68 On peut illustrer ce problème sur un exemple emprunté encore à M. Benveniste. Dans un article intitulé « Catégories de pensée et catégories de langue » (ibid., pp. 63-74), l’auteur analyse le système des catégories d’Aristote. Il y montre à l’œuvre l’esprit de la langue grecque. Ce qu’il ne montre pas, c’est la raison pour laquelle Aristote a choisi telle ou telle catégorie de la langue, non telle autre. Or, dans ce cas précis, il paraît bien que le Philosophe se soit référé à la théorie qu’il se faisait du mouvement et de l’univers pour mettre en ordre les catégories.
Conclusion
69 Je ne crois pas que ces quelques réflexions aient répondu à la question inscrite dans le titre de mon exposé.
70 Voulant dire à quel propos j’avais découvert quelques aspects de la philosophie anglaise, il me semble que j’aboutis à autre chose, au problème du critère de cette [16] philosophie, qui est peut-être le problème du critère de la philosophie en général.

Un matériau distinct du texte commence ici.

(* ===== verification/Tier.v ===== *)
(** * The tier interfaces ([engine/provider/interfaces.go])

    The interfaces a deployment tier implements, as classes over the
    interfaces of the other packages. The repository holds no implementation.
    Where a comment says what an implementation does (key material is
    delegated to the security module, the storage adapter is among the kernel
    modules) it is a law, and what follows for the daemon's start-up and for
    keys is proved for every tier that keeps it. *)

From S2P Require Import Prelude GoStd Errors Memory SecretStores Lockdown AuditLog Event Bus Kernel Registry Session.
From S2P Require Import Interfaces Storage Provider.

(** ** Authentication *)

(** [D] is the dispatcher, [L] the lockdown manager, [G] the audit log. The
    handler works on the objects it is given: here they are arguments. *)
Class AuthProvider (A D L G : Type) `{Dispatcher D} `{LockdownManager L} `{AuditLog G} := {
  ap_HandleUnlockEvent : A -> D -> SessionContext -> (list byte -> string -> unit) -> Handler;
  ap_StoreMVK : list byte -> rand -> A -> res error (A * string);
  ap_RetrieveMVK : string -> A -> option (list byte);
  ap_RevokeMVK : string -> A -> A;
  ap_Lockdown : A -> L;
  ap_AuditLog : A -> G;
  ap_Tier : A -> string
}.

(** [K] is the security module's key store. *)
Class AuthProviderLaws (A D L G K : Type) `{AuthProvider A D L G} `{MVKStoreLaws K} := {
  ap_keys : A -> K;
  StoreMVK_delegates key rnd a :
    match ap_StoreMVK key rnd a with
    | Ret (a', h) => ms_Store key rnd (ap_keys a) = Ret (ap_keys a', h)
    | Err e => ms_Store key rnd (ap_keys a) = Err e
    | Panic => ms_Store key rnd (ap_keys a) = Panic
    end;
  RetrieveMVK_delegates h a : ap_RetrieveMVK h a = ms_Retrieve h (ap_keys a);
  RevokeMVK_delegates h a : ap_keys (ap_RevokeMVK h a) = ms_Revoke h (ap_keys a)
}.

Class IdentityProvider (I : Type) := {
  ip_Protocol : I -> string;
  ip_Validate : list byte -> I -> error + string
}.

Class UserAuthenticator (U : Type) := {
  ua_Authenticate : list byte -> U -> error + string;
  ua_CreateIdentity : string -> list byte -> U -> U * option error;
  ua_RevokeIdentity : string -> U -> U * option error;
  ua_ListIdentities : U -> error + list string
}.

(** ** Audit records *)

Record AuditEntry := mkAuditEntry {
  ae_Timestamp : Z;
  ae_Level : string;
  ae_Module : string;
  ae_Message : string;
  ae_Details : gmap string string
}.

Class AuditLogger (G : Type) := {
  ag_Log : string -> string -> string -> gmap string string -> G -> G;
  ag_Query : string -> string -> Z -> G -> list AuditEntry;
  ag_Flush : G -> G * option error
}.

(** ** Storage and the vault *)

(** Embeds [BlockStore]. *)
Class StorageProvider (S E : Type) `{BlockStore S E} := {
  sp_SetMVKFunc : (unit -> list byte) -> S -> S;
  sp_LoadIndex : S -> S * option E;
  sp_KernelModule : S -> Module (Handler := Handler)
}.

Class VaultProvider (V A D L G S E P R F : Type) `{AuthProvider A D L G} `{StorageProvider S E} `{Provider P R F} := {
  vp_Auth : V -> A;
  vp_Storage : V -> S;
  vp_Crypto : V -> P;
  vp_Tier : V -> string;
  vp_KernelModules : V -> list (Module (Handler := Handler))
}.

(** "security, crypto, storage adapter — in registration order" *)
Class VaultProviderLaws (V A D L G S E P R F : Type) `{VaultProvider V A D L G S E P R F} := {
  modules_end_in_storage v : exists ms, vp_KernelModules v = ms ++ [sp_KernelModule (vp_Storage v)];
  modules_distinct v : NoDup (Bus.m_ID <$> vp_KernelModules v)
}.

(** ** What holds for every tier *)

Section Auth.
Context {A D L G K : Type} `{AuthProviderLaws A D L G K}.

(** Keys of a tier. Whatever tier authenticates, a key stored through it is
    retrieved under the handle returned, other handles keep what they had,
    and a revoked handle retrieves nothing while the others stay. *)
Theorem tier_keys key rnd a a' h :
  ms_ok (ap_keys a) -> ap_StoreMVK key rnd a = Ret (a', h) ->
  ap_RetrieveMVK h a' = Some key /\
  (forall h', h' <> h -> ap_RetrieveMVK h' a' = ap_RetrieveMVK h' a) /\
  ap_RetrieveMVK h (ap_RevokeMVK h a') = None /\
  (forall h', h' <> h -> ap_RetrieveMVK h' (ap_RevokeMVK h a') = ap_RetrieveMVK h' a).
Proof using All.
  intros Ha E. pose proof (StoreMVK_delegates key rnd a) as Hd. rewrite E in Hd.
  destruct (Store_keys _ _ _ _ _ Ha Hd) as [Ha' Hk]. destruct (Revoke_keys h _ Ha') as [Ha'' Hr].
  rewrite <- (RevokeMVK_delegates h a') in Ha'', Hr.
  assert (forall x y, ms_ok (ap_keys y) -> ap_RetrieveMVK x y = ms_keys (ap_keys y) !! x) as Hget.
  { intros x y Hy. rewrite RetrieveMVK_delegates. by apply Retrieve_keys. }
  split_and!.
  - by rewrite Hget, Hk, lookup_insert_eq.
  - intros h' Hne. by rewrite !Hget, Hk, lookup_insert_ne.
  - by rewrite Hget, Hr, lookup_delete_eq.
  - intros h' Hne. by rewrite !Hget, Hr, lookup_delete_ne, Hk, lookup_insert_ne.
Qed.
End Auth.

Section Vault.
Context {V A D L G S E P R F : Type} `{VaultProviderLaws V A D L G S E P R F}.
Context {DL : DispatcherLaws D}.

(** A tier starts up. Over any dispatcher with nothing registered, adding
    the modules of any tier to a registry registers every one of them, in the
    order the tier lists them, without an error; the storage adapter is among
    them, and under its ID the dispatcher knows it. *)
Theorem tier_registers v (d : D) :
  (forall id, registered d id = None) ->
  let r := add_all (vp_KernelModules v) (NewRegistry d) in
  Modules r = vp_KernelModules v /\
  (forall m, m ∈ vp_KernelModules v -> registered (reg_bus r) (Bus.m_ID m) = Some m) /\
  registered (reg_bus r) (Bus.m_ID (sp_KernelModule (vp_Storage v))) = Some (sp_KernelModule (vp_Storage v)).
Proof using All.
  intros Hd r. pose proof (add_all_ok (vp_KernelModules v) _ (NewRegistry_ok d Hd)) as [_ Hb]. fold r in Hb.
  assert (started r = vp_KernelModules v) as Es by (apply add_all_distinct; [done|apply modules_distinct]).
  assert (forall m, m ∈ vp_KernelModules v -> registered (reg_bus r) (Bus.m_ID m) = Some m) as Hin
    by (intros m Hm; apply Hb; by rewrite Es).
  split; [exact Es|]. split; [exact Hin|]. apply Hin.
  destruct (modules_end_in_storage v) as [ms ->]. apply elem_of_app. right. by left.
Qed.
End Vault.

(** ** Example: a tier made of the engine's own parts *)

Definition example_store : SecretStores.state := (∅, NewLockedMVKStore).
#[local] Instance example_MVKStore : Interfaces.MVKStore SecretStores.state :=
  locked_MVKStore (G := goMemoryGuard) 0 [] map_to_list.
#[local] Instance example_MVKStoreLaws : MVKStoreLaws SecretStores.state :=
  locked_MVKStoreLaws (G := goMemoryGuard) 0 [] map_to_list (fun t => Permutation_refl _).
#[local] Instance example_AuditLog : AuditLog ringAuditLog := ring_AuditLog (fun _ => zeros 32).
#[local] Instance example_Dispatcher : Dispatcher (Bus.world (Handler := Handler)) := world_Dispatcher ascii_ToUpper.
#[local] Instance example_DispatcherLaws : DispatcherLaws (Bus.world (Handler := Handler)) :=
  world_DispatcherLaws ascii_ToUpper.

#[local] Instance example_Auth :
  AuthProvider SecretStores.state (Bus.world (Handler := Handler)) lockdownManager ringAuditLog := {|
  ap_HandleUnlockEvent _ _ _ _ := panicky;
  ap_StoreMVK := MVK_Store (G := goMemoryGuard) 0 [];
  ap_RetrieveMVK h st := MVK_Retrieve h st ≫= (st.1 !!.);
  ap_RevokeMVK := MVK_Revoke (G := goMemoryGuard);
  ap_Lockdown _ := NewLockdownManager (mkConfig 3 4 200 false);
  ap_AuditLog _ := NewAuditLog 16;
  ap_Tier _ := "local-argon2id"%string
|}.

#[local] Instance example_AuthLaws :
  AuthProviderLaws SecretStores.state (Bus.world (Handler := Handler)) lockdownManager ringAuditLog SecretStores.state.
Proof.
  refine {| ap_keys := id |}; [|done|done].
  intros key rnd a. cbn. by destruct (MVK_Store 0 [] key rnd a) as [[a' h]|e|].
Defined.

Lemma tier_keys_witness :
  exists a', ap_StoreMVK [x01; x02] (inr [x0a]) example_store = Ret (a', "0a"%string) /\
    ap_RetrieveMVK "0a" a' = Some [x01; x02] /\ ap_RetrieveMVK "0a" (ap_RevokeMVK "0a" a') = None.
Proof.
  destruct (ap_StoreMVK [x01; x02] (inr [x0a]) example_store) as [[a' h]|e|] eqn:E; [|by vm_compute in E..].
  exists a'. assert (h = "0a"%string) as -> by (vm_compute in E; by injection E as _ <-).
  destruct (tier_keys [x01; x02] (inr [x0a]) example_store a' "0a") as (H1 & _ & H2 & _).
  - exact (ex_intro _ ∅ (table_ok_empty ∅)).
  - exact E.
  - split; [done|]. split; [exact H1|exact H2].
Defined.

#[local] Instance example_Storage : StorageProvider (gmap string Block) string := {|
  sp_SetMVKFunc _ s := s;
  sp_LoadIndex s := (s, None);
  sp_KernelModule _ := mkModule "storage" ["STORAGE"]%string panicky
|}.
#[local] Existing Instance sample_provider.

#[local] Instance example_Vault :
  VaultProvider unit SecretStores.state (Bus.world (Handler := Handler)) lockdownManager ringAuditLog
    (gmap string Block) string (Bridge.provider unit) Z unit := {|
  vp_Auth _ := example_store;
  vp_Storage _ := ∅;
  vp_Crypto _ := Bridge.New tt;
  vp_Tier _ := "single"%string;
  vp_KernelModules _ := [mkModule "security" ["AUTH"]%string panicky; mkModule "storage" ["STORAGE"]%string panicky]
|}.

#[local] Instance example_VaultLaws :
  VaultProviderLaws unit SecretStores.state (Bus.world (Handler := Handler)) lockdownManager ringAuditLog
    (gmap string Block) string (Bridge.provider unit) Z unit.
Proof.
  split.
  - intros []. by exists [mkModule "security" ["AUTH"]%string panicky].
  - intros []. by apply (bool_decide_unpack _); vm_compute.
Qed.

Lemma tier_registers_witness :
  let r := add_all (vp_KernelModules tt) (NewRegistry (Bus.init ascii_ToUpper ["STORAGE"]%string)) in
  (Bus.m_ID <$> Modules r) = ["security"; "storage"]%string /\
  registered (reg_bus r) "storage" = Some (mkModule "storage" ["STORAGE"]%string panicky).
Proof.
  intros r. destruct (tier_registers tt (Bus.init ascii_ToUpper ["STORAGE"]%string) (fun _ => lookup_empty _)) as (H1 & _ & H2).
  fold r in H1, H2. split; [by rewrite H1|exact H2].
Defined.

71 Russell m’a paru défendre à bon droit l’autonomie de la définition logiciste par rapport à toute réduction à la Wittgenstein qui l’asservirait à l’analyse des cas d’emploi. Il en résultait un décalage inévitable entre le point de vue de la conscience philosophique et celui de la conscience vulgaire, entre la façon dont nous parlons quand nous employons une description et ce que nous pensons alors, entre l’analytique et l’immédiat.
72 Or le même décalage reparaît au niveau de l’analyse du langage commun. L’emploi linguistique est une chose ; les conditions non linguistiques de cet emploi – le temps, le lieu, le rite par lequel un performatif accomplit un acte dans et par une parole – en sont une autre.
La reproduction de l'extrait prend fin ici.